In the records below, begin at the line that has "mkFile [112] [112]);" and stop after the line that has "(sample_directory_path ++ [PROGRESS_FILE], mkFile"; quote those lines verbatim and nothing more.
Segment Start: Exercise material
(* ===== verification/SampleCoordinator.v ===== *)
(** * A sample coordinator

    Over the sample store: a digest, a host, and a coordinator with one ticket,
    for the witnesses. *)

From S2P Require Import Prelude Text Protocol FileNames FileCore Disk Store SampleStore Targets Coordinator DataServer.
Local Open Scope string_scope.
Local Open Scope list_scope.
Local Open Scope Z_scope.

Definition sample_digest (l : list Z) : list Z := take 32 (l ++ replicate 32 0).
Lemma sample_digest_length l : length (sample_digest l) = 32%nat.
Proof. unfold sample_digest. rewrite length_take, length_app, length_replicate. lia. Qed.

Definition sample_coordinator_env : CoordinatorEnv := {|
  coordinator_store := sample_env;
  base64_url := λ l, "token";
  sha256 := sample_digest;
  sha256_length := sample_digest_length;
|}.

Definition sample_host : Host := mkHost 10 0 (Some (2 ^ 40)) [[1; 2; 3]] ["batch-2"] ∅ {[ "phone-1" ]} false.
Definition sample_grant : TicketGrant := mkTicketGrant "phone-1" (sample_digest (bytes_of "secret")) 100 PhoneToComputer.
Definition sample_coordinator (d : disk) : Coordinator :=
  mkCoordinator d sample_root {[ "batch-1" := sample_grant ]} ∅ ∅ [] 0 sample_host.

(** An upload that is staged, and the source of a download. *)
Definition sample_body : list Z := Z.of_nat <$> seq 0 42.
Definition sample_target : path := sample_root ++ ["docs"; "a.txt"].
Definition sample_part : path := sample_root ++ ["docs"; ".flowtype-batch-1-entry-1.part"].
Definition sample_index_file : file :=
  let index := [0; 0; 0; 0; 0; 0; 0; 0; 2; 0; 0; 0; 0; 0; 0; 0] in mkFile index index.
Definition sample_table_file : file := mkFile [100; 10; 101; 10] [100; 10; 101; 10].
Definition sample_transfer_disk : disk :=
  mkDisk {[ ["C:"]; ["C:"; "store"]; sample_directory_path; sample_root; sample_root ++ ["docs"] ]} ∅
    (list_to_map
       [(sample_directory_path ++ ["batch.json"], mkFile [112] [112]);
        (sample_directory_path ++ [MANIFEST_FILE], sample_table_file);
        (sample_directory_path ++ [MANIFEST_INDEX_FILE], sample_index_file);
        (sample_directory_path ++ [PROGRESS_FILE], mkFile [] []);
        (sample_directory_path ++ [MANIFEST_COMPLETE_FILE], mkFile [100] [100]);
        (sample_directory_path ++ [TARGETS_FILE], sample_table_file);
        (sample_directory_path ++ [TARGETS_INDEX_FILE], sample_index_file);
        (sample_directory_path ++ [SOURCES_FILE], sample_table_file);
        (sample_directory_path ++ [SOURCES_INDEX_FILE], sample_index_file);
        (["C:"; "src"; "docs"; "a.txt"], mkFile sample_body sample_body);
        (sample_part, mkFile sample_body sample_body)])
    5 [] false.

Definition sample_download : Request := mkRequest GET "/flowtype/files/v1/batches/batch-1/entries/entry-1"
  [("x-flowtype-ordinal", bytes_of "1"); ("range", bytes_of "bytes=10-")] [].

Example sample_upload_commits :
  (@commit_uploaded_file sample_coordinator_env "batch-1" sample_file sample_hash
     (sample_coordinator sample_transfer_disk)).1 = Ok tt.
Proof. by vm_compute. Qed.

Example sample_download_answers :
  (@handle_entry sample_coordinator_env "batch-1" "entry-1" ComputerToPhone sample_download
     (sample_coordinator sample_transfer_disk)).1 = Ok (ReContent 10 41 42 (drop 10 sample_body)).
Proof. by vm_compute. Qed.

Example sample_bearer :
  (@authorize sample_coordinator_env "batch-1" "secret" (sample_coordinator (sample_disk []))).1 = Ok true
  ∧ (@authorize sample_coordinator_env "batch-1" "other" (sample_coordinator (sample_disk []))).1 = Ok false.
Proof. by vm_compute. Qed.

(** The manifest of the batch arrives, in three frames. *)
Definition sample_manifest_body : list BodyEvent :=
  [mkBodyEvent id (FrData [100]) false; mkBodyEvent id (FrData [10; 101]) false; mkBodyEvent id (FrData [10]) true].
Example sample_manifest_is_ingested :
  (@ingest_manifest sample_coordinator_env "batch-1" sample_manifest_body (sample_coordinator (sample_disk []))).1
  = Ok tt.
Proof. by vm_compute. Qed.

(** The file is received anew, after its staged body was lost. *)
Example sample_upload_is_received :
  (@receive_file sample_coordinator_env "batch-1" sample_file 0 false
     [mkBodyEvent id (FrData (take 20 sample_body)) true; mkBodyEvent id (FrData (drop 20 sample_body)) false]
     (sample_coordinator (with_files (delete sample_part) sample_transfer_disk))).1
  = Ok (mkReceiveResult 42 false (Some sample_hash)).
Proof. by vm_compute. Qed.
Segment End: Exercise material
* **Solution to this task**
       [(sample_directory_path ++ ["batch.json"], mkFile [112] [112]);
        (sample_directory_path ++ [MANIFEST_FILE], sample_table_file);
        (sample_directory_path ++ [MANIFEST_INDEX_FILE], sample_index_file);
        (sample_directory_path ++ [PROGRESS_FILE], mkFile [] []);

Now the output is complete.